** WHAT IS EXPECTED **
Search the records for the string "apply" and copy every line where it turns up.

** GIVEN ENTRIES **
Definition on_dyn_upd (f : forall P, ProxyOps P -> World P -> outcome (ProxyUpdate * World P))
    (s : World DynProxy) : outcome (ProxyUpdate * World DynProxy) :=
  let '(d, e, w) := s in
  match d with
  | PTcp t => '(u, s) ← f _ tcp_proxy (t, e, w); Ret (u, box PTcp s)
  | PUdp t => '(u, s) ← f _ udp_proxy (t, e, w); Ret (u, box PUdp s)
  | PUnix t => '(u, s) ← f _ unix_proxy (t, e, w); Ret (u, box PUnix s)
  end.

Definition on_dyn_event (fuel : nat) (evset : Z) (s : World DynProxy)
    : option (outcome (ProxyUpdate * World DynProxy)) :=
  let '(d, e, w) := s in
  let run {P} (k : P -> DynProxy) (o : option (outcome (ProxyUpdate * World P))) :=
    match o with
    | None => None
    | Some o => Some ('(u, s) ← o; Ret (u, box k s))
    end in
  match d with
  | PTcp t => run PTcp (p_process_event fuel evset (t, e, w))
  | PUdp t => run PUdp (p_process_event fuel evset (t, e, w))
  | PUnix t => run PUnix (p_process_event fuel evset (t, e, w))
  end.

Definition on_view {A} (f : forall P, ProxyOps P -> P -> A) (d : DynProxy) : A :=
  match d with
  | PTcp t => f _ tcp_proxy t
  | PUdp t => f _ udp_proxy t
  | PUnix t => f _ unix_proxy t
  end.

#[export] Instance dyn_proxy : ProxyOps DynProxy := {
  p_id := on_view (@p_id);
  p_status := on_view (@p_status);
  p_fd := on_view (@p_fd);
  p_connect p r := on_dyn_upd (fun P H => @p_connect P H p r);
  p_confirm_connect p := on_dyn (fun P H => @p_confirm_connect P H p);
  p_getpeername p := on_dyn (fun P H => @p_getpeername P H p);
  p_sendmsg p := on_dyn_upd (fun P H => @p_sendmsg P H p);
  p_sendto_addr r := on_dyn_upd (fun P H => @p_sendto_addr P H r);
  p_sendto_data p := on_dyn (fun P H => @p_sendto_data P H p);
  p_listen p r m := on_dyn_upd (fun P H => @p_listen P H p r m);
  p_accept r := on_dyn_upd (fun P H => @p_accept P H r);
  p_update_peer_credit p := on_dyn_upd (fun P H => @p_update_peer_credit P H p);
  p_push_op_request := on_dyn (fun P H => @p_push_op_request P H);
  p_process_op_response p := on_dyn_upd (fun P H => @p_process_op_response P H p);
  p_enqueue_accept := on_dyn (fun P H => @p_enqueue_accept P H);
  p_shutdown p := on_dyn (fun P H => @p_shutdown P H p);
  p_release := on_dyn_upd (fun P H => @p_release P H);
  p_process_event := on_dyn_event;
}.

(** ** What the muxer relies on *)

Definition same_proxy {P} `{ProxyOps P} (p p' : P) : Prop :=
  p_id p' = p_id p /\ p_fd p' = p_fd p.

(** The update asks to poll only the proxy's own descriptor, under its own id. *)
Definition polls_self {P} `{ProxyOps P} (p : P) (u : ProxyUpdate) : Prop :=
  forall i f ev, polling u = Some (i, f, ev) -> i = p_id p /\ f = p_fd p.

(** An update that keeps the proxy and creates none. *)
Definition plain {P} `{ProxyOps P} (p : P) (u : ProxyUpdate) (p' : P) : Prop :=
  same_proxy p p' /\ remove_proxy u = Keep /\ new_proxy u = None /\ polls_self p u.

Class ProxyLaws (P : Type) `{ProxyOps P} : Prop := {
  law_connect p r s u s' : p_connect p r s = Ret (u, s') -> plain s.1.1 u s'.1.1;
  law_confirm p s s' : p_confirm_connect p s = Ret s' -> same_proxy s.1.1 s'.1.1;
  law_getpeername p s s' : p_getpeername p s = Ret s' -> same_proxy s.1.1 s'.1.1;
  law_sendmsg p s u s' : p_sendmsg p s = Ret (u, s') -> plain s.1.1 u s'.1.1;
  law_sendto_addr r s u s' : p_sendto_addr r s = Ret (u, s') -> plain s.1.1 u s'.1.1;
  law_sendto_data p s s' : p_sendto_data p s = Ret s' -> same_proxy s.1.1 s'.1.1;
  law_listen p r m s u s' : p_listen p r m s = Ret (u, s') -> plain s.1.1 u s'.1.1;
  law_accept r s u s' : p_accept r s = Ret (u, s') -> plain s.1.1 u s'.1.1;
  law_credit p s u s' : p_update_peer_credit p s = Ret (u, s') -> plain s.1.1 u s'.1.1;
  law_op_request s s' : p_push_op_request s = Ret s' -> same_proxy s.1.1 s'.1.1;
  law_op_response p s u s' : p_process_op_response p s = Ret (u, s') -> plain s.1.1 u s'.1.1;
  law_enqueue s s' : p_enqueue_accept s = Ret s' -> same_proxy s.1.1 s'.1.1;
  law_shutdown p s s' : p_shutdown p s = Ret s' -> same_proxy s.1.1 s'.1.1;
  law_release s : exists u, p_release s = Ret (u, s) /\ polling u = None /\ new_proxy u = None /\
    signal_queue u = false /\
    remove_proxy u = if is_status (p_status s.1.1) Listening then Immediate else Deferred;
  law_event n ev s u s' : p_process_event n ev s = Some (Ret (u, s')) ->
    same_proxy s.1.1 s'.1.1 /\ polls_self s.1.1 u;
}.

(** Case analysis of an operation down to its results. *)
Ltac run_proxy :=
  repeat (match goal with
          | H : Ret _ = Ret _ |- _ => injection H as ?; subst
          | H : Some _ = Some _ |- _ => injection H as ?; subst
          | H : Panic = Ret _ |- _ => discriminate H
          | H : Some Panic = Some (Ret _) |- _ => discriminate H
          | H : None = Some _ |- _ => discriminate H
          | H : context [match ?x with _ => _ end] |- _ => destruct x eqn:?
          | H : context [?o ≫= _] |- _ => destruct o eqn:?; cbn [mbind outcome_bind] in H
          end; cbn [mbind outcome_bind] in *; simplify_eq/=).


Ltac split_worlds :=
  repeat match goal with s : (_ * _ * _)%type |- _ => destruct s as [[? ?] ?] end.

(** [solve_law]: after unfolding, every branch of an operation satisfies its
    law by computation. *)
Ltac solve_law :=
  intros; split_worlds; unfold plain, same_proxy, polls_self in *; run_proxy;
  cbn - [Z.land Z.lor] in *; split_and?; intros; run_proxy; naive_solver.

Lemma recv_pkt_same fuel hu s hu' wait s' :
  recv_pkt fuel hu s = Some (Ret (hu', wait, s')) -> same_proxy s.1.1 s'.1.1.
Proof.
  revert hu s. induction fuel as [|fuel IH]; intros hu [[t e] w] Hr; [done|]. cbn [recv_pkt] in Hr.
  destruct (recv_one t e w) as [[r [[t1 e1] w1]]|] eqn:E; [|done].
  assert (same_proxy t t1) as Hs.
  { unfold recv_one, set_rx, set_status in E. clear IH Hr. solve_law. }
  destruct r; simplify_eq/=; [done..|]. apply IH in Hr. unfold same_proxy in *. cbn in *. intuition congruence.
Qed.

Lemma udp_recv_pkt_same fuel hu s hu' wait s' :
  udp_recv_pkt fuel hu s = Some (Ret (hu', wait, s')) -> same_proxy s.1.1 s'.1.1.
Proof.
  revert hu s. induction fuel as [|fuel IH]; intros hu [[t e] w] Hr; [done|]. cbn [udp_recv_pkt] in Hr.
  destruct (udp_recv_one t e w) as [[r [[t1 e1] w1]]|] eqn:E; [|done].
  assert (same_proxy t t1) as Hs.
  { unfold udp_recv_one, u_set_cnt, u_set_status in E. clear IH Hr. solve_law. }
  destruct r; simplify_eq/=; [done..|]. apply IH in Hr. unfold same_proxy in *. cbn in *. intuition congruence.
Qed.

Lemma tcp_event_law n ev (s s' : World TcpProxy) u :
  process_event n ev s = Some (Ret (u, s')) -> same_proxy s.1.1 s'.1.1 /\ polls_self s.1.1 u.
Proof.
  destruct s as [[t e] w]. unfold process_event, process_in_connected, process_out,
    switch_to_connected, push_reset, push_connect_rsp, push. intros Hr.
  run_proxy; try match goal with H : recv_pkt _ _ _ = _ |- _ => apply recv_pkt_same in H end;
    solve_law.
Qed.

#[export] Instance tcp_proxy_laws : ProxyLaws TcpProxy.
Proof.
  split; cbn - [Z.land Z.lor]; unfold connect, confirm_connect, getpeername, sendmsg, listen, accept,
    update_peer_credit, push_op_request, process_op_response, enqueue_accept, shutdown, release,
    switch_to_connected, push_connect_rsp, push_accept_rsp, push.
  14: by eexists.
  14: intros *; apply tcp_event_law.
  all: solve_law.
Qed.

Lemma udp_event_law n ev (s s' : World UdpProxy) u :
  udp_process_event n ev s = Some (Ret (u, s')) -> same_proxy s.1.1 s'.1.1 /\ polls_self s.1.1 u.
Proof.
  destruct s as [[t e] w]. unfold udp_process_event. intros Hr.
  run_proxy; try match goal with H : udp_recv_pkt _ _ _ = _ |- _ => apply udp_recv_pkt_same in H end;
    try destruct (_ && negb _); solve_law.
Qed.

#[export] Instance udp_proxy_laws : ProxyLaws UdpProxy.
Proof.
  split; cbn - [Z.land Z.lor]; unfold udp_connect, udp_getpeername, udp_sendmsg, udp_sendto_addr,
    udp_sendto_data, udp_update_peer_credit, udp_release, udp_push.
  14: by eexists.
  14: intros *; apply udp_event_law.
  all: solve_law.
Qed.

** RESPONSE TO THE EXERCISE **
  destruct r; simplify_eq/=; [done..|]. apply IH in Hr. unfold same_proxy in *. cbn in *. intuition congruence.
  destruct r; simplify_eq/=; [done..|]. apply IH in Hr. unfold same_proxy in *. cbn in *. intuition congruence.
  run_proxy; try match goal with H : recv_pkt _ _ _ = _ |- _ => apply recv_pkt_same in H end;
  14: intros *; apply tcp_event_law.
  run_proxy; try match goal with H : udp_recv_pkt _ _ _ = _ |- _ => apply udp_recv_pkt_same in H end;
  14: intros *; apply udp_event_law.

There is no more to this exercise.